**Task goal**: From the line containing "(** [a > b] on numbers: false" down to the last line of the data, output each line word for word and include nothing else.

**Supplied information**:
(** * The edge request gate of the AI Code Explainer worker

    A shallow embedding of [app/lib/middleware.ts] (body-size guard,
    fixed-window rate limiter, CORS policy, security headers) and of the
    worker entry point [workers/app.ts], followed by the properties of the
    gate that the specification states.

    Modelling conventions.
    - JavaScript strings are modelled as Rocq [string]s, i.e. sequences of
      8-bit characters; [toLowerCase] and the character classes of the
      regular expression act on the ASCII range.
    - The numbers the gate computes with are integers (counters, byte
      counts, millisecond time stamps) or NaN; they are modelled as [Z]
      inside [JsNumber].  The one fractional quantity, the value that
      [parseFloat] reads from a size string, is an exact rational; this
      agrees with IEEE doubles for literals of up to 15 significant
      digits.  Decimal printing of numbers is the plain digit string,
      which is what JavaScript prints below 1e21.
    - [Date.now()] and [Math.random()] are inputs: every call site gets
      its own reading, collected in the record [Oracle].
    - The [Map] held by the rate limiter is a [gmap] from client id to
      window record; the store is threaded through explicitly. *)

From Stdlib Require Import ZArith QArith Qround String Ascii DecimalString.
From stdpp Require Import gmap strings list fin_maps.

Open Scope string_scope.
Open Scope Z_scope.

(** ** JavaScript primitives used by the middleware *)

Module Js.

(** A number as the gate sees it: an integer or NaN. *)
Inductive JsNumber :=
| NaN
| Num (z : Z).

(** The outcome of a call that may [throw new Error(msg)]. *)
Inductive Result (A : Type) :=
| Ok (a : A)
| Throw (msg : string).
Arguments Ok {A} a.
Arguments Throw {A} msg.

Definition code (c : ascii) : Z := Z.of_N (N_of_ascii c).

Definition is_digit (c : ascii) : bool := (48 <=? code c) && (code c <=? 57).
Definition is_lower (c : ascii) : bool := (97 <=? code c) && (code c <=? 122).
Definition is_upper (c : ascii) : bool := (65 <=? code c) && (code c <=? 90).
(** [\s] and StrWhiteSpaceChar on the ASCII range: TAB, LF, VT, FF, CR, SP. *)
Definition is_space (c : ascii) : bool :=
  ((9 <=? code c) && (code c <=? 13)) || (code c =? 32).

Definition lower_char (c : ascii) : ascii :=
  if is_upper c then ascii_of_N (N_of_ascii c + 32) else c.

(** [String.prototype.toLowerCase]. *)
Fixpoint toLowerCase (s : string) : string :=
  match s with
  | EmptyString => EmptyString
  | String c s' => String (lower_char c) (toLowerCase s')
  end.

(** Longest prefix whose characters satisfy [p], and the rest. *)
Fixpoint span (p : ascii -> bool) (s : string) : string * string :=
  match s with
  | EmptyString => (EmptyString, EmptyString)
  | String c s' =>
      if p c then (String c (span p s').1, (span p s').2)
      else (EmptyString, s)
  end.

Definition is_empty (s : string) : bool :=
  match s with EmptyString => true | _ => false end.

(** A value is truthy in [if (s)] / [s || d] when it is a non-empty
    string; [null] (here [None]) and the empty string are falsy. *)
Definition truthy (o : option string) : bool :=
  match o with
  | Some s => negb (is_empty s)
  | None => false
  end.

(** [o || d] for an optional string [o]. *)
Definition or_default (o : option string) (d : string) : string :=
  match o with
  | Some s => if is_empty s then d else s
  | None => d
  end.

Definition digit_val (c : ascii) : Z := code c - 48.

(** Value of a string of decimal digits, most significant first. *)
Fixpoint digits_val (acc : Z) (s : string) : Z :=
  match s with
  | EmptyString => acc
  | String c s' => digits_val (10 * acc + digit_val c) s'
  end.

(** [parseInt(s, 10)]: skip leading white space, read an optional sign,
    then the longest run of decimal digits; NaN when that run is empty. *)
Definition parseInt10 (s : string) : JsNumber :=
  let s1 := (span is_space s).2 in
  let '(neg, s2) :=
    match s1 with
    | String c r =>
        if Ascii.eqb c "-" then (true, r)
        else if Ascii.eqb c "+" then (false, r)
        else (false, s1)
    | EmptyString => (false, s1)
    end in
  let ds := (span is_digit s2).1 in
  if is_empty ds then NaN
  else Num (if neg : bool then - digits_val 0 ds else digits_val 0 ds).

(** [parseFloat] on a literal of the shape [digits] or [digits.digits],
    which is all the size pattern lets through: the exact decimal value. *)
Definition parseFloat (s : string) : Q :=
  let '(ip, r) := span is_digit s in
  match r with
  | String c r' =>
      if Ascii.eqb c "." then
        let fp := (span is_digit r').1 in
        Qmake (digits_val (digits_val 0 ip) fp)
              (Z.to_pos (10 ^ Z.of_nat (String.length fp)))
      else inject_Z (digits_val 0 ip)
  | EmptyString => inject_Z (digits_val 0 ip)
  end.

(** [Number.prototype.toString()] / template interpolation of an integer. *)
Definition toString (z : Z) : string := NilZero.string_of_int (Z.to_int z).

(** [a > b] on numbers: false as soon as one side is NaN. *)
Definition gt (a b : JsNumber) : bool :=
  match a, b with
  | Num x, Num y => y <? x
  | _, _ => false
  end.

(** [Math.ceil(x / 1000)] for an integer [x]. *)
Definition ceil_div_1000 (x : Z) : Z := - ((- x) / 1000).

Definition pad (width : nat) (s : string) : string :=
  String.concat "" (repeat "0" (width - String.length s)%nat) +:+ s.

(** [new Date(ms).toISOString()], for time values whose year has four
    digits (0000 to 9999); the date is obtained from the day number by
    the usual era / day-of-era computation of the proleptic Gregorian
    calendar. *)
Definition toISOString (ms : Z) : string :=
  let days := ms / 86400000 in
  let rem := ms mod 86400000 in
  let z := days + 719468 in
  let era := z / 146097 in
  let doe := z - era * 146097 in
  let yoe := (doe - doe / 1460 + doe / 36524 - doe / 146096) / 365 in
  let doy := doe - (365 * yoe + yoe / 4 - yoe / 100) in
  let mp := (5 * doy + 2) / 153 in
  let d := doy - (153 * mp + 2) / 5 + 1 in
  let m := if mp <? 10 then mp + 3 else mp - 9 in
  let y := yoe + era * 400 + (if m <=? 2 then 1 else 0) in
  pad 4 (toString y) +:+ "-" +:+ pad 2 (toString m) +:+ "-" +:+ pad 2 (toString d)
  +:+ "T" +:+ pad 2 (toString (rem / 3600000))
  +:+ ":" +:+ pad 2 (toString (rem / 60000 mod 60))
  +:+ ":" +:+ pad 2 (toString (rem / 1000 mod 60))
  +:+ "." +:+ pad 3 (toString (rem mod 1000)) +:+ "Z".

**Exercise output**:
(** [a > b] on numbers: false as soon as one side is NaN. *)
Definition gt (a b : JsNumber) : bool :=
  match a, b with
  | Num x, Num y => y <? x
  | _, _ => false
  end.

(** [Math.ceil(x / 1000)] for an integer [x]. *)
Definition ceil_div_1000 (x : Z) : Z := - ((- x) / 1000).

Definition pad (width : nat) (s : string) : string :=
  String.concat "" (repeat "0" (width - String.length s)%nat) +:+ s.

(** [new Date(ms).toISOString()], for time values whose year has four
    digits (0000 to 9999); the date is obtained from the day number by
    the usual era / day-of-era computation of the proleptic Gregorian
    calendar. *)
Definition toISOString (ms : Z) : string :=
  let days := ms / 86400000 in
  let rem := ms mod 86400000 in
  let z := days + 719468 in
  let era := z / 146097 in
  let doe := z - era * 146097 in
  let yoe := (doe - doe / 1460 + doe / 36524 - doe / 146096) / 365 in
  let doy := doe - (365 * yoe + yoe / 4 - yoe / 100) in
  let mp := (5 * doy + 2) / 153 in
  let d := doy - (153 * mp + 2) / 5 + 1 in
  let m := if mp <? 10 then mp + 3 else mp - 9 in
  let y := yoe + era * 400 + (if m <=? 2 then 1 else 0) in
  pad 4 (toString y) +:+ "-" +:+ pad 2 (toString m) +:+ "-" +:+ pad 2 (toString d)
  +:+ "T" +:+ pad 2 (toString (rem / 3600000))
  +:+ ":" +:+ pad 2 (toString (rem / 60000 mod 60))
  +:+ ":" +:+ pad 2 (toString (rem / 1000 mod 60))
  +:+ "." +:+ pad 3 (toString (rem mod 1000)) +:+ "Z".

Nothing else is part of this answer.